Look through the data below for the line with "Definition vq2_done : virtqueue_vring", and transcribe it exactly together with each line after it up to and including the line with "- eapply (StepEnqueue". Give nothing else.

Material for this exercise ▸

--------

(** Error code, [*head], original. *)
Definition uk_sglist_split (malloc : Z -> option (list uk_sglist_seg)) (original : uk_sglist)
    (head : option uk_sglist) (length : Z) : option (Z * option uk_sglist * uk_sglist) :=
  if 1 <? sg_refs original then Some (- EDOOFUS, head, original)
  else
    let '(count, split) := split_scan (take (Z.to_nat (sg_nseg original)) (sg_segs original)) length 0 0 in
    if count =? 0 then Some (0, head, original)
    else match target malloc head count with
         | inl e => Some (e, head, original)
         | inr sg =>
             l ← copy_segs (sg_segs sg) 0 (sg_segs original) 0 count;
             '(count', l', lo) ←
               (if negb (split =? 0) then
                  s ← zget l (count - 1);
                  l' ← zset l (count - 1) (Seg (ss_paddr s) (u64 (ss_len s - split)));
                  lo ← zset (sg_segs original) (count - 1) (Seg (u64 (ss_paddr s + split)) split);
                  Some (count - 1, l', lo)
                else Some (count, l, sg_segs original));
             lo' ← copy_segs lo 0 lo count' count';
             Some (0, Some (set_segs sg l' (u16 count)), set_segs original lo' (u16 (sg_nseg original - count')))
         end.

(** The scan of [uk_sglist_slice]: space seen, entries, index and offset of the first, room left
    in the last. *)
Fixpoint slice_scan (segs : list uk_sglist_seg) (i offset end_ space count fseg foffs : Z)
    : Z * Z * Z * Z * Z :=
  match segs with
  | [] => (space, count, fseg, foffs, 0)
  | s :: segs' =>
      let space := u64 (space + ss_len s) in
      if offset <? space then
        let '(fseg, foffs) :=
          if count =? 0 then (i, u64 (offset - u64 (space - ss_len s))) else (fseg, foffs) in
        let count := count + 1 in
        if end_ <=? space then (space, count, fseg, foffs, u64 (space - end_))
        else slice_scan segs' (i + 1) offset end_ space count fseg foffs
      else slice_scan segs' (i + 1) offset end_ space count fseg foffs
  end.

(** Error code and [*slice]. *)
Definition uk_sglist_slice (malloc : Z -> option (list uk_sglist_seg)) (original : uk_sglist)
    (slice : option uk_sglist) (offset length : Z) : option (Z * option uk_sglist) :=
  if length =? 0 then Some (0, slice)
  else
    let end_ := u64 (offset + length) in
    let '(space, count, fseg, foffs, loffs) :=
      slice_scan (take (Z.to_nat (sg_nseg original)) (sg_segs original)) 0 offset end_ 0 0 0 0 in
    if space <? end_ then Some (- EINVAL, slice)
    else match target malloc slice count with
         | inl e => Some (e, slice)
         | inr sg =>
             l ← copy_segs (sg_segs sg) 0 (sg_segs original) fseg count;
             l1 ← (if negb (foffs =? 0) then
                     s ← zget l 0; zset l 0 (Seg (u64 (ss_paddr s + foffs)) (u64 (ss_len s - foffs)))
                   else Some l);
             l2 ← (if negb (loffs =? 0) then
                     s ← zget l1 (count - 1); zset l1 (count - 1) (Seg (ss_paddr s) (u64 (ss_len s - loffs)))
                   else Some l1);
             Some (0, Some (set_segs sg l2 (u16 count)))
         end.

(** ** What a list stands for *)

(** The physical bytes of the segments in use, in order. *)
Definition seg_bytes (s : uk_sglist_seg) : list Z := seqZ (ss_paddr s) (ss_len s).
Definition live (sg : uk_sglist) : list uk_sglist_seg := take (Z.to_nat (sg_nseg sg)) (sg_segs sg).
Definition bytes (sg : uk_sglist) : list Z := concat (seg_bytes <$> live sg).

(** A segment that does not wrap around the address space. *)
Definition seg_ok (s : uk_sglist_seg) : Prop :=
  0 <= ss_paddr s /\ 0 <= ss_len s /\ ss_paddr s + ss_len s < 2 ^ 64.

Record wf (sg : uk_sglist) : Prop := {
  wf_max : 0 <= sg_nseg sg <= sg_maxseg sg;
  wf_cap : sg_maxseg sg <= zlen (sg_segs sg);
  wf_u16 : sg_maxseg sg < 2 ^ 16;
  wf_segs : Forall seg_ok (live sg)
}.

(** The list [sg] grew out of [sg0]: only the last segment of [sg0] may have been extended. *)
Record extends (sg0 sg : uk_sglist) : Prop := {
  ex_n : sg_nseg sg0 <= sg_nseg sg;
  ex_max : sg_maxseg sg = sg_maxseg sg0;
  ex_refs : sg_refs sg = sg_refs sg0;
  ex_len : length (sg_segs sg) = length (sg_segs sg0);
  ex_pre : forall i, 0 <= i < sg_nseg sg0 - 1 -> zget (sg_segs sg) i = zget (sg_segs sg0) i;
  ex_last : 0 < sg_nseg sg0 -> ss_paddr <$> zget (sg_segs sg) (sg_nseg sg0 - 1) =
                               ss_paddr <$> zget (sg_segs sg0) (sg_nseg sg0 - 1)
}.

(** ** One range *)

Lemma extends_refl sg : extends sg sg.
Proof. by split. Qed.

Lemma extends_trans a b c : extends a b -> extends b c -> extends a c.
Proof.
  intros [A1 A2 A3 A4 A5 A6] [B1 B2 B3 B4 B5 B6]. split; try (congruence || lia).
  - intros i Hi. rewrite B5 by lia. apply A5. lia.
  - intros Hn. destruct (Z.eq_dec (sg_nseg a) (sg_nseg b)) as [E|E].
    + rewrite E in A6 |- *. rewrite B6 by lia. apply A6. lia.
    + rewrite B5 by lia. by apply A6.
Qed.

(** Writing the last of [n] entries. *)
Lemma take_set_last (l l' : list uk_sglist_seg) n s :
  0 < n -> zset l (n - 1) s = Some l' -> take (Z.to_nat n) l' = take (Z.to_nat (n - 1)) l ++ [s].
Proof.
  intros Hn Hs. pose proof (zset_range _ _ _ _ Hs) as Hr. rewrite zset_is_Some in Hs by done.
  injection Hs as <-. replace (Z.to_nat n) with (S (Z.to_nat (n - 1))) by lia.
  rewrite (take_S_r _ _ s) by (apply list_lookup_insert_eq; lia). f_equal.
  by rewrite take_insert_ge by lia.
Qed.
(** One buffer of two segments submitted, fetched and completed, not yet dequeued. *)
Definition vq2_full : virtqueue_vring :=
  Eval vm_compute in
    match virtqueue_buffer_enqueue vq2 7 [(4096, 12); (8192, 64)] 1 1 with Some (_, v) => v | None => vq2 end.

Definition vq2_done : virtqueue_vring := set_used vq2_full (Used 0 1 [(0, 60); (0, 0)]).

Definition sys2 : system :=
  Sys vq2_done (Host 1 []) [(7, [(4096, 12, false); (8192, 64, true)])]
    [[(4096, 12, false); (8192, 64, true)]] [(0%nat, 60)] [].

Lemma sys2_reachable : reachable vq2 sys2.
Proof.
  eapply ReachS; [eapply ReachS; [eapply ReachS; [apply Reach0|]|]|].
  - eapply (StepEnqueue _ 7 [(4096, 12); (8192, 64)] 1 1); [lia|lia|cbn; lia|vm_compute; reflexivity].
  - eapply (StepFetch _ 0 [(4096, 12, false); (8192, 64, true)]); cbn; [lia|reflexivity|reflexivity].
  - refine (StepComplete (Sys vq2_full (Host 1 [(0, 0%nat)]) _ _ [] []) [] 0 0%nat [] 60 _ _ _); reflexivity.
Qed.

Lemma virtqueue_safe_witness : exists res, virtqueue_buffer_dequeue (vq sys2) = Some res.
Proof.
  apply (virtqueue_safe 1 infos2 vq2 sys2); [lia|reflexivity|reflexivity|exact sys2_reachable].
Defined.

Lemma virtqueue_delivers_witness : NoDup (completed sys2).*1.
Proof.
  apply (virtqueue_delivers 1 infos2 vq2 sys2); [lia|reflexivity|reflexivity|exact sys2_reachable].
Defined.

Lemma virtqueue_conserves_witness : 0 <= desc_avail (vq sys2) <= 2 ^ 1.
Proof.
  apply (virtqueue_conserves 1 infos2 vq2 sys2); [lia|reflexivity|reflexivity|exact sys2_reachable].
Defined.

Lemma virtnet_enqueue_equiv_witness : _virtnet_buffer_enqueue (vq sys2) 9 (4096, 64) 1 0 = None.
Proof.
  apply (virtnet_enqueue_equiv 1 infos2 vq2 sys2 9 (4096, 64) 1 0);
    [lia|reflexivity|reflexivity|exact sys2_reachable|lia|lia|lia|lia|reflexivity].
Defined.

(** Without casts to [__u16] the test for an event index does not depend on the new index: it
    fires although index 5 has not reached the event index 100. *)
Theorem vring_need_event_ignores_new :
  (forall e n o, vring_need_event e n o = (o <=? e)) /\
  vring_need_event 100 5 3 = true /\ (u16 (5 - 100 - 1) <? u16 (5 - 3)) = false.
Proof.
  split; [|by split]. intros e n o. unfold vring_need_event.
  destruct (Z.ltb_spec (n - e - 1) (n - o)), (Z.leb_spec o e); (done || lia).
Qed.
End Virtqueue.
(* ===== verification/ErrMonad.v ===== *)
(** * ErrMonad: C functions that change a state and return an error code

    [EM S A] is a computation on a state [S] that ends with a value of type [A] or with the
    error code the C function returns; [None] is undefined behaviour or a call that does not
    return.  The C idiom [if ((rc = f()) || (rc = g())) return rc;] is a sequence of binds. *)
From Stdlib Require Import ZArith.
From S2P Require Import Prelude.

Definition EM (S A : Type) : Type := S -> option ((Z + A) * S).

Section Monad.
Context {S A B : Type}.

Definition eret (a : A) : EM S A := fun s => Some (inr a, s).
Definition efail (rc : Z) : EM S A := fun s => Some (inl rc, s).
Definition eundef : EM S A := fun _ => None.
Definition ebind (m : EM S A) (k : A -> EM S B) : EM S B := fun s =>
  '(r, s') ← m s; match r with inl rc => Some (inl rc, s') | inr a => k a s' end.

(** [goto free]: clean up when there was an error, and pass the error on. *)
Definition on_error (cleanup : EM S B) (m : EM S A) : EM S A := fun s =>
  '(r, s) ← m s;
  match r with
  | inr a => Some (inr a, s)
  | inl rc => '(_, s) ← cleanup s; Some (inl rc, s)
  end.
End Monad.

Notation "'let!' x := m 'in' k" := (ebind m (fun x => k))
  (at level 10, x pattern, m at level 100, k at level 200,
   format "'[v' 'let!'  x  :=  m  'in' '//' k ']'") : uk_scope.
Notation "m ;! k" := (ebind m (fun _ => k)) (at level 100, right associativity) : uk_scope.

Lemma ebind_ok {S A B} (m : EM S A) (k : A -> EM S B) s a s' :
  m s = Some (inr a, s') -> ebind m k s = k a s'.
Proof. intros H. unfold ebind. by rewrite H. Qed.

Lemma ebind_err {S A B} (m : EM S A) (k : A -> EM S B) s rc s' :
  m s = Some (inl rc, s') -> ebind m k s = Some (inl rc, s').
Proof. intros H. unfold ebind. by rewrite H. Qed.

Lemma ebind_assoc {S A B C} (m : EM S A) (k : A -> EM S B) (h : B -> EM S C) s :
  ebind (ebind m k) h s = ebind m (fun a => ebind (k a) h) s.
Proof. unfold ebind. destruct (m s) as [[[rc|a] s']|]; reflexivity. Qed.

--------

The completed task ▸
Definition vq2_done : virtqueue_vring := set_used vq2_full (Used 0 1 [(0, 60); (0, 0)]).

Definition sys2 : system :=
  Sys vq2_done (Host 1 []) [(7, [(4096, 12, false); (8192, 64, true)])]
    [[(4096, 12, false); (8192, 64, true)]] [(0%nat, 60)] [].

Lemma sys2_reachable : reachable vq2 sys2.
Proof.
  eapply ReachS; [eapply ReachS; [eapply ReachS; [apply Reach0|]|]|].
  - eapply (StepEnqueue _ 7 [(4096, 12); (8192, 64)] 1 1); [lia|lia|cbn; lia|vm_compute; reflexivity].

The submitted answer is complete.